━━━ Information

(** * The score encodes the ranking *)

Definition digits (l : list Z) : Z := foldl (fun acc d => 16 * acc + d) 0 l.

Definition encode (k : Z * list Z) : Z := 2 ^ 20 * k.1 + digits k.2.

(** Length of the tie-break list of a category. *)
Definition key_length (cat : Z) : nat :=
  match cat with 0 | 5 => 5 | 1 => 4 | 2 | 3 => 3 | 6 | 7 => 2 | _ => 1 end.

Definition key_ok (k : Z * list Z) : bool :=
  (length k.2 =? key_length k.1)%nat && forallb (fun d => (0 <=? d) && (d <=? 12)) k.2
  && (0 <=? k.1) && (k.1 <=? 8).

(** Every list of [k] ranks up to [m], high to low. *)
Fixpoint ranks_upto (k : nat) (m : nat) : list (list Z) :=
  match k with
  | O => [[]]
  | S k => flat_map (fun v => map (cons (Z.of_nat v)) (ranks_upto k v)) (seq 0 (S m))
  end.

(** No rank occurs more than four times. *)
Definition four_suits (l : list Z) : bool := forallb (fun r => (count_if (Z.eqb r) l <=? 4)%nat) l.

(** [eval_ranks] on all hands, with and without a flush. *)
Lemma eval_ranks_table :
  forallb (fun l => negb (four_suits l) ||
             forallb (fun b => (eval_ranks l b =? encode (hand_key l b)) && key_ok (hand_key l b))
               [true; false])
    (ranks_upto 5 12) = true.
Proof. vm_compute. reflexivity. Qed.

Lemma in_ranks_upto k m l :
  descends (Z.of_nat m) l → length l = k → In l (ranks_upto k m).
Proof.
  revert k m. induction l as [|x l IH]; intros k m Hd <-; [by left|].
  destruct Hd as [Hx Hd]. cbn [length ranks_upto]. apply in_flat_map.
  exists (Z.to_nat x). split; [apply in_seq; lia|].
  apply in_map_iff. exists l. rewrite Z2Nat.id by lia. split; [done|].
  apply IH; [by rewrite Z2Nat.id by lia|done].
Qed.

(** A hand that can be dealt, up to suits: five ranks, none five times. *)
Definition hand_ok (hand : list Z) : Prop :=
  length hand = 5%nat ∧ Forall (fun c => 0 ≤ c < 52) hand
  ∧ four_suits (map (fun c => c mod 13) hand) = true.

━━━━━━

### Aim of the exercise
In the entries above, count each line that includes "Lemma" and report the total with no other text.

### Solution to the problem
2